STEP dephosphorylates Pyk2 at Tyr⁴⁰². A, Pyk2 was immunoprecipitated from mouse brain lysates using anti-Pyk2 antibody and protein A/G-agarose in the presence of pervanadate (Perv) (1 mm). Mg-ATP, STEP (10 μm), and pervanadate (1 mm) were added as indicated. The Tyr(P)⁴⁰² signal was normalized to total Pyk2 levels. Error bars indicate the standard error of the mean (SEM) of at least three independent experiments (in this and subsequent panels). Asterisks indicate statistical significance as compared with control (**, p < 0.01; one-way ANOVA with post hoc Tukey test; n = 4). B, total brain lysates were heated at 65 °C for 20 min to inactive endogenous kinases and phosphatases. Treated lysates (50 μg) were incubated with purified GST-STEP₄₆ WT (active) or GST-STEP₄₆ C/S (inactive) at the indicated concentrations and blotted with Tyr(P)⁴⁰² Pyk2 or Tyr(P)¹⁴⁷² NR2B. Quantitative analyses for each were normalized to GAPDH (*, p < 0.05; **, p < 0.01; one-way ANOVA with post hoc Tukey test; n = 3).

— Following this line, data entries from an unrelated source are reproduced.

(** The level files of a run that returns: level [n] holds, in station
    order, the rows of the stations, computed with the side ratio
    [(maxWidth - bottomWidth)/2/depth]. *)
Lemma run_level_files (opts : options) (lines : list sample) (z : Z)
    (w : world Cell) :
  run here opts lines = (Ok z, w) ->
  let vRes := ensureopt (vres opts) 1 in
  let endHeight := ensureopt (endheight opts) 100 in
  let depth := ensureopt (depth opts) 5 in
  let startHeight := ensureopt (startheight opts) 1000 in
  let chWidth := ensureopt (bottomwidth opts) 100 in
  let chMaxWidth := ensureopt (maxwidth opts) 300 in
  exists last maxH,
    Py.index lines (-1) = Ok last /\
    maximum (omap (read (Some (line_buffer here (chMaxWidth / 2)))
                     (terrain here)) (region here)) = Ok maxH /\
    let quo := (endHeight - startHeight) / along last in
    let vLevels := (Py.round ((maxH + vRes - endHeight) / vRes) + 2)%Z in
    let sideRatio := (chMaxWidth - chWidth) / 2 / depth in
    forall n,
      pascii w !! n
      = if decide (1 <= n < vLevels)%Z
        then Some (flat_map
                     (fun s => station_rows vRes endHeight startHeight chWidth
                                 chMaxWidth sideRatio vLevels quo s n) lines)
        else None.
Proof.
  intros H vRes endHeight depth startHeight chWidth chMaxWidth.
  destruct (run_Ok here opts lines z w H)
    as (sideRatio & last & peak & x & quo & db & Hside & Hlast & Hpeak & Hx
        & Hquo & Hdb & Hpascii & _).
  exists last, peak. split; [exact Hlast |]. split; [exact Hpeak |].
  apply div_Ok in Hx as [_ ->]. apply div_Ok in Hquo as [_ ->].
  destruct (Py.div (ensureopt (maxwidth opts) 300
                    - ensureopt (bottomwidth opts) 100) 2) as [h |] eqn:Eh;
    [| discriminate].
  apply div_Ok in Eh as [_ ->]. simpl in Hside.
  apply div_Ok in Hside as [_ ->].
  intros quo vLevels sideRatio n.
  destruct (assign_Ok _ _ _ _ _ _ _ _ _ _ _ _ Hdb) as [Hlook _].
  rewrite Hpascii, Hlook, level_table_db.
  fold vRes endHeight vLevels.
  destruct (decide (1 <= n < vLevels)%Z); reflexivity.
Qed.

End RunFacts.

(** C3, as the code has it.  With [maxH] the maximum elevation of the DTM
    within the corridor of half-width [maxWidth/2] around the path, a run
    that completes reports [vLevels = round((maxH + vRes - endHeight)/vRes)
    + 2] levels (the peak is raised by one [vRes] before the division), and
    the usable ordinals, the keys of the level table, are
    [1 .. vLevels-1]. *)
Theorem number_of_levels {Cell : Type} (here : site Cell) (opts : options)
    (lines : list sample) (z : Z) (w : world Cell) :
  run here opts lines = (Ok z, w) ->
  let vRes := ensureopt (vres opts) 1 in
  let endHeight := ensureopt (endheight opts) 100 in
  let chMaxWidth := ensureopt (maxwidth opts) 300 in
  exists maxH,
    maximum (omap (read (Some (line_buffer here (chMaxWidth / 2)))
                     (terrain here)) (region here)) = Ok maxH /\
    (forall c t, c ∈ region here ->
       line_buffer here (chMaxWidth / 2) c = true ->
       terrain here c = Some t -> t <= maxH) /\
    (exists c t, c ∈ region here /\
       line_buffer here (chMaxWidth / 2) c = true /\
       terrain here c = Some t /\ t == maxH) /\
    let vLevels := (Py.round ((maxH + vRes - endHeight) / vRes) + 2)%Z in
    NumberOfLevels vLevels ∈ says (trace w) /\
    forall n, is_Some (pascii w !! n) <-> (1 <= n < vLevels)%Z.
Proof.
  intros H vRes endHeight chMaxWidth.
  destruct (run_Ok here opts lines z w H)
    as (sideRatio & last & peak & x & quo & db & Hside & Hlast & Hpeak & Hx
        & Hquo & Hdb & Hpascii & Hmask & es & df & Hes & Hdf & Hesc & Hdfc
        & Hsays).
  exists peak. split; [exact Hpeak |]. split.
  { intros c t Hc Hin Ht.
    pose proof (maximum_Ok _ _ Hpeak) as Hall.
    rewrite Forall_forall in Hall. apply Hall.
    apply list_elem_of_omap. exists c. split; [exact Hc |].
    unfold read. unfold chMaxWidth in Hin. rewrite Hin. exact Ht. }
  split.
  { destruct (maximum_attained _ _ Hpeak) as (t & Ht & Heq).
    apply list_elem_of_omap in Ht as (c & Hc & Hread).
    unfold read in Hread. fold chMaxWidth in Hread.
    destruct (line_buffer here (chMaxWidth / 2) c) eqn:Hin; [| discriminate].
    exists c, t. auto. }
  apply div_Ok in Hx as [_ ->]. fold vRes endHeight in Hdb, Hsays |- *.
  split.
  { rewrite Hsays. do 3 right. left. }
  intros n. rewrite Hpascii.
  destruct (assign_Ok _ _ _ _ _ _ _ _ _ _ _ _ Hdb) as [Hlook _].
  rewrite Hlook, fmap_is_Some, level_table_db.
  destruct (decide (1 <= n < _)%Z) as [Hn | Hn].
  - split; [intros _; exact Hn | intros _; eauto].
  - split; [intros [? ?]; discriminate | intros Hn'; contradiction].
Qed.

Lemma number_of_levels_witness :
  exists w, run Transect.site93 Transect.usual Transect.three = (Ok 0%Z, w) /\
    exists maxH,
      maximum (omap (read (Some (line_buffer Transect.site93 (50 / 2)))
                       (terrain Transect.site93))
                 (region Transect.site93)) = Ok maxH /\
      NumberOfLevels (Py.round ((maxH + 1 - 90) / 1) + 2)
        ∈ says (trace w).
Proof.
  destruct (run Transect.site93 Transect.usual Transect.three)
    as [[z | e] w] eqn:E.
  - assert (Hz : z = 0%Z).
    { apply (f_equal fst) in E. vm_compute in E. congruence. }
    subst z. exists w. split; [reflexivity |].
    destruct (number_of_levels Transect.site93 Transect.usual Transect.three
                0%Z w E) as (maxH & H1 & _ & _ & H2 & _).
    exists maxH. split; [exact H1 | exact H2].
  - apply (f_equal fst) in E. vm_compute in E. discriminate.
Defined.

(** C3 as stated fails on its own scenario: with a terrain peak of 120,
    [endHeight = 90] and [vRes = 1] the run reports 33 levels and uses the
    ordinals [1 .. 32], where [round((120 - 90)/1) + 2 = 32]. *)
Lemma number_of_levels_scenario :
  fst (run Transect.site120 (Transect.command 100 90 7 10 50 1 2000)
         Transect.three) = Ok 0%Z /\
  maximum (omap (read (Some (line_buffer Transect.site120 (50 / 2)))
                   (terrain Transect.site120))
             (region Transect.site120)) = Ok 120 /\
  (Py.round ((120 - 90) / 1) + 2)%Z = 32%Z /\
  says (trace (snd (run Transect.site120
                      (Transect.command 100 90 7 10 50 1 2000)
                      Transect.three))) !! 3%nat
  = Some (NumberOfLevels 33) /\
  pascii (snd (run Transect.site120 (Transect.command 100 90 7 10 50 1 2000)
                 Transect.three)) !! 32%Z = Some [] /\
  pascii (snd (run Transect.site120 (Transect.command 100 90 7 10 50 1 2000)
                 Transect.three)) !! 33%Z = None.
Proof. vm_compute. repeat split; reflexivity. Qed.

(** ** The level of a station *)

Lemma rows_at_elem (vRes chWidth chMaxWidth sideRatio : Q) (vLevels : Z)
    (aLine : sample) (level n : Z) (e : entry) :
  e ∈ rows_at vRes chWidth chMaxWidth sideRatio vLevels aLine level n ->
  (n = level /\ e = row aLine (chWidth / 2)) \/
  ((level < n < vLevels)%Z /\
   buffer_width vRes chWidth sideRatio level n <= chMaxWidth / 2 /\
   e = row aLine (buffer_width vRes chWidth sideRatio level n)).
Proof.
  unfold rows_at. destruct (decide (n = level)) as [-> | Hne].
  - intros H. apply list_elem_of_singleton in H. left. auto.
  - destruct (bool_decide _) eqn:Eb; simpl.
    + destruct (Qle_bool _ _) eqn:Eq.
      * intros H. apply list_elem_of_singleton in H. right.
        apply bool_decide_eq_true in Eb. apply Qle_bool_iff in Eq. auto.
      * intros H. apply elem_of_nil in H. contradiction.
    + intros H. apply elem_of_nil in H. contradiction.
Qed.

(** C2, as the code has it.  In a run that completes, the level of every
    station is [round((ds - endHeight)/vRes + 1)], the 1 being added before
    rounding as line 314 has it; it lies in [1 .. vLevels-1], and the level
    file of that level holds the station's row of half-width
    [bottomWidth/2].  Nothing clamps the ordinal: a station whose ordinal
    lies outside [1 .. vLevels-1] is in no run that completes. *)
Theorem station_level_in_range {Cell : Type} (here : site Cell)
    (opts : options) (lines : list sample) (z : Z) (w : world Cell) :
  run here opts lines = (Ok z, w) ->
  let vRes := ensureopt (vres opts) 1 in
  let endHeight := ensureopt (endheight opts) 100 in
  let startHeight := ensureopt (startheight opts) 1000 in
  let chWidth := ensureopt (bottomwidth opts) 100 in
  let chMaxWidth := ensureopt (maxwidth opts) 300 in
  exists last maxH,
    Py.index lines (-1) = Ok last /\
    maximum (omap (read (Some (line_buffer here (chMaxWidth / 2)))
                     (terrain here)) (region here)) = Ok maxH /\
    let quo := (endHeight - startHeight) / along last in
    let vLevels := (Py.round ((maxH + vRes - endHeight) / vRes) + 2)%Z in
    forall s, s ∈ lines ->
      let ds := quo * along s + startHeight in
      let level := Py.round ((ds - endHeight) / vRes + 1) in
      (1 <= level <= vLevels - 1)%Z /\
      (exists es, pascii w !! level = Some es /\ row s (chWidth / 2) ∈ es).
Proof.
  intros H vRes endHeight startHeight chWidth chMaxWidth.
  destruct (run_Ok here opts lines z w H)
    as (sideRatio & last & peak & x & quo & db & Hside & Hlast & Hpeak & Hx
        & Hquo & Hdb & Hpascii & Hmask & es & df & Hes & Hdf & Hesc & Hdfc
        & Hsays).
  exists last, peak. split; [exact Hlast |]. split; [exact Hpeak |].
  apply div_Ok in Hx as [_ ->]. apply div_Ok in Hquo as [_ ->].
  fold vRes endHeight startHeight chWidth chMaxWidth in Hdb |- *.
  intros quo vLevels s Hs ds level.
  fold quo vLevels in Hdb.
  destruct (assign_Ok _ _ _ _ _ _ _ _ _ _ _ _ Hdb) as [Hlook Hall].
  rewrite Forall_forall in Hall.
  destruct (Hall s Hs) as (level' & Hown & _ & Hsome).
  unfold own_level in Hown.
  destruct (Py.div _ vRes) as [q |] eqn:Eq; [| discriminate].
  apply div_Ok in Eq as [_ ->]. simpl in Hown. injection Hown as <-.
  fold ds level in Hsome.
  rewrite level_table_db in Hsome.
  destruct (decide (1 <= level < vLevels)%Z) as [Hrange | Hrange];
    [| destruct Hsome; discriminate].
  split; [lia |].
  rewrite Hpascii, Hlook, level_table_db, decide_True by exact Hrange.
  simpl. eexists. split; [reflexivity |].
  apply list_elem_of_In, in_flat_map. exists s.
  split; [apply list_elem_of_In; exact Hs |].
  unfold station_rows, own_level.
  rewrite (div_nonzero _ vRes).
  - simpl. fold ds level. unfold rows_at.
    rewrite decide_True by reflexivity. left. reflexivity.
  - intros Hv. apply div_zero with (x := quo * along s + startHeight - endHeight)
      in Hv.
    destruct (Hall s Hs) as (l2 & Hown2 & _). unfold own_level in Hown2.
    rewrite Hv in Hown2. discriminate.
Qed.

C, full-length pcDNA3-Pyk2 (1 μg) construct was co-transfected with pcDNA3-STEP₆₁ WT (active) or pcDNA3-STEP₆₁ C472S (inactive) construct into HEK293 cells. Thirty-six hours post-transfection, cells were lysed in radioimmune precipitation assay buffer and blotted with antibodies as indicated in the figure.